#### How to complete this task:
Transcribe exactly the line that contains "None => x00" and each line that comes after it in the material, the last line included, and nothing more.

#### Provided material:
....

(** * ESP32 LDPC encoder client: a shallow embedding of [src/main.cpp]

    The client talks to an encoding device over UART2: it waits for the
    synchronisation tag, sends the message length, receives the block
    parameters K and N, and moves the message block by block, collecting the
    encoded bytes.

    The embedding is a state-and-fault monad over one record, [State], that
    holds the sketch's global variables together with the part of the board
    the sketch can observe: the millisecond clock, the UART2 receive queue
    (each byte with its arrival time), the bytes written to UART2 and the
    byte dumps printed on the USB console.

    What the embedding assumes of the board: time advances in [delay] only,
    by the amount asked for; the receive queue holds every byte until it is
    read; a write to UART2 always goes through.  The status lines printed
    with [Serial.println] and [Serial.printf] carry no state and are left
    out; [printBytes] is kept as a console event, and [printBytes_text]
    gives the characters it writes for the event.  What the user types on
    the USB console is an argument of [handleEncoding] and [loop]. *)

From Stdlib Require Import ZArith Lia List Bool Ascii String.
From Stdlib Require Import Init.Byte Strings.Byte.
From stdpp Require Import base list.
Import ListNotations.

Local Open Scope Z_scope.

(** ** Machine integers *)

(** [uint8_t], [uint16_t] and [unsigned long] values are integers reduced
    modulo a power of two at every assignment. *)
Definition wrap8 (z : Z) : Z := z mod 256.
Definition wrap16 (z : Z) : Z := z mod 65536.
Definition wrap32 (z : Z) : Z := z mod 4294967296.

Definition Z_of_byte (b : byte) : Z := Z.of_N (Byte.to_N b).

(** The conversion [(uint8_t) z]. *)
Definition u8 (z : Z) : byte :=
  match Byte.of_N (Z.to_N (wrap8 z)) with
  | Some b => b
  | None => x00
  end.

(** ** Protocol constants *)

Definition LDPC_TAG_0 : Z := 0xde.
Definition LDPC_TAG_1 : Z := 0xad.
Definition LDPC_TAG_2 : Z := 0xc0.
Definition LDPC_TAG_3 : Z := 0xde.
Definition MAX_MESSAGE_LENGTH : Z := 1024.

Inductive SystemState : Set :=
| STATE_IDLE
| STATE_WAITING_FOR_TAG
| STATE_WAITING_FOR_PARAMS
| STATE_ENCODING
| STATE_RECEIVING_RESULT.

Inductive InputMode : Set :=
| INPUT_TEXT
| INPUT_HEX
| INPUT_HEX_MANUAL.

....

#### Solved problem:
  | None => x00
  end.

(** ** Protocol constants *)

Definition LDPC_TAG_0 : Z := 0xde.
Definition LDPC_TAG_1 : Z := 0xad.
Definition LDPC_TAG_2 : Z := 0xc0.
Definition LDPC_TAG_3 : Z := 0xde.
Definition MAX_MESSAGE_LENGTH : Z := 1024.

Inductive SystemState : Set :=
| STATE_IDLE
| STATE_WAITING_FOR_TAG
| STATE_WAITING_FOR_PARAMS
| STATE_ENCODING
| STATE_RECEIVING_RESULT.

Inductive InputMode : Set :=
| INPUT_TEXT
| INPUT_HEX
| INPUT_HEX_MANUAL.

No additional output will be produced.